While Calvert Group has done much to establish the idea that investments have social consequences, its power to effect social change was initially limited because it invested exclusively in for-profit businesses. However, in 1990, the Calvert Group received permission from its shareholders to invest one percent of mutual fund assets directly into non -profits and other organizations that serve impoverished communities. The experience went so well that in 1995 Calvert Group teamed up with the Ford, MacArthur, and Charles Stewart Mott foundations to Calvert Foundation as a separate nonprofit dedicated to popularizing community investing.

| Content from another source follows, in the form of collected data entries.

(* ===== verification/FsQuery.v ===== *)
(** * Filesystem queries

    [crates/smb-fs/src/query.rs]: the decoders of the query payloads, each
    compared with the layout it accepts, and the operations that fetch them. The
    pages of a directory are asked for until an empty one arrives; the model
    follows as many as [patience] allows. *)
From S2P Require Import Prelude WireError Utf16 Frame Header Create ReadWrite SessionMessages Query.
From S2P Require Import Client Effects Credits MessageIds AsyncResponse Transport Signing Connection.
From S2P Require Import Auth Session Exchange Tree Files Write QueryOps.

Definition FILE_STANDARD_INFORMATION_CLASS : Z := 0x05.
Definition FILE_ID_FULL_DIRECTORY_INFORMATION_CLASS : Z := 0x26.
Definition STANDARD_INFORMATION_SIZE : Z := 24.
Definition FILE_NAMES_INFORMATION_FIXED_SIZE : Z := 12.
Definition FILE_ID_FULL_DIRECTORY_INFORMATION_FIXED_SIZE : Z := 80.
Definition FILE_ID_FULL_DIRECTORY_INFORMATION_NAME_LENGTH_OFFSET : Z := 60.
Definition DEFAULT_QUERY_BUFFER_SIZE : Z := 65535.

Inductive FsQueryError : Type :=
  | QueryClient (error : ClientError)
  | InvalidData (field : string)
  | InvalidUtf16.

Abbreviation fs := (outcome FsQueryError).

(** [i64::from_le_bytes] of the eight bytes read as a [u64]. *)
Definition as_i64 (v : Z) : Z := if v <? 2 ^ 63 then v else v - 2 ^ 64.
Definition i64_max : Z := 9223372036854775807.

Definition get_i64 (buffer : bytes) (o : Z) : fs Z :=
  let! v := get_le 8 buffer o in Ok (as_i64 v).

(** ** File system sizes *)

Module FileFsFullSizeInformation.
Record t : Type := mk {
  total_units : Z; caller_available_units : Z; sectors_per_unit : Z; bytes_per_sector : Z
}.

Definition decode (buffer : bytes) : fs t :=
  if negb (len buffer =? 32)
  then Err (InvalidData "FileFsFullSizeInformation must be 32 bytes") else
  let! total := get_i64 buffer 0 in
  let! caller := get_i64 buffer 8 in
  let! actual := get_i64 buffer 16 in
  let! sectors := get_le 4 buffer 24 in
  let! bytes_ := get_le 4 buffer 28 in
  if (total <? 0) || (caller <? 0) || (actual <? 0) || (sectors =? 0) || (bytes_ =? 0)
  then Err (InvalidData "invalid FileFsFullSizeInformation units") else
  Ok (mk total caller sectors bytes_).
(* ===== verification/EngineTypes.v ===== *)
(** * The Android engine: data

    The part of [crates/smb-android/src/engine.rs] that does no I/O: errors,
    requests and their validation, the tables of opaque handles and their four
    kinds of numbers, and the binary payloads handed to the caller. *)
From S2P Require Import Prelude WireError Utf16 Frame Header Create CreateContext Durable.
From S2P Require Import Client Effects Credits MessageIds AsyncResponse Transport Signing Connection.
From S2P Require Import Auth Session Exchange Tree Files Write Read PipelinedRead Cancellation.
From S2P Require Import Ntlm CancelRead Reconnect RecoveringRead VideoReader Broker FsQuery FsMutation.

Definition i64_max_u64 : Z := 9223372036854775807.

Module AndroidEngineConfig.
Record t : Type := mk {
  runtime_worker_threads : Z;
  max_read_bytes : Z;
  read_reconnect_attempts : Z;
  reconnect_backoff : Z
}.
Definition default : t := mk 2 (8 * 1024 * 1024) 2 (250 * 1000000).
End AndroidEngineConfig.

Module VideoOpenRequest.
Record t : Type := mk {
  host : rust_string; port : Z; share : rust_string; path : rust_string;
  username : rust_string; password : rust_string; domain : rust_string;
  workstation : rust_string; stream : VideoReaderConfig.t
}.
Definition new (host share path username password : rust_string) : t :=
  mk host 445 share path username password [] [] VideoReaderConfig.default.
End VideoOpenRequest.

Module SmbMutationRequest.
Record t : Type := mk {
  host : rust_string; port : Z; share : rust_string; path : rust_string;
  username : rust_string; password : rust_string; domain : rust_string; workstation : rust_string
}.
Definition new (host share path username password : rust_string) : t :=
  mk host 445 share path username password [] [].
End SmbMutationRequest.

Because the notes serve philanthropic goals and offer investors more choices than other securities, the notes were originally classified as “nonstandard assets.” This meant they weren’t integrated into the Depository Trust Corporation (DTC), the electronic clearinghouse for all securities transactions, and didn’t show up on the automated paperwork and brokerage statements that went to investors. The handful of brokerages that did sell the notes had to fill out extensive paperwork.
That all changed in November of last year, when CCI Notes secured a place on the DTC. Now, brokerages can buy CCI Notes for their investors instantaneously, and investors can see CCI Notes on their statements like any other security. The listing marks another step in the erosion of the barrier between conventional and community investing, says Kathy Leonard, a Boulder, Colo.-based broker who specializes in socially responsible investments. “The Community Investment Note is taking this very unique, high-impact way of doing social investment and packaging it into something that is familiar to the investment community,” she says.
Kelly Simpson, a 47-year old San Francisco nursery school teacher, discovered the Calvert Foundation in 1998 while surfing the Web for ways to invest in microloans. Since then, she and her husband, a retired software developer, have invested $30,000 in CCI Notes. The couple could afford to invest that much, Simpson says, because they knew they would eventually reclaim their investment with interest. “We can invest a lot more than we can give,” she says.
Stories like Simpson’s illustrate the potential impact that CCI Notes and other forms of community investing might have. “When you make a $20 donation to charity, only that $20 goes to work helping people,” says Berenbach. “But when you invest $1,000 in a community investment at 3 percent, you sacrifice $20 in interest [compared to an investment that pays 5 percent], while your entire $1,000 goes to work helping people help themselves.”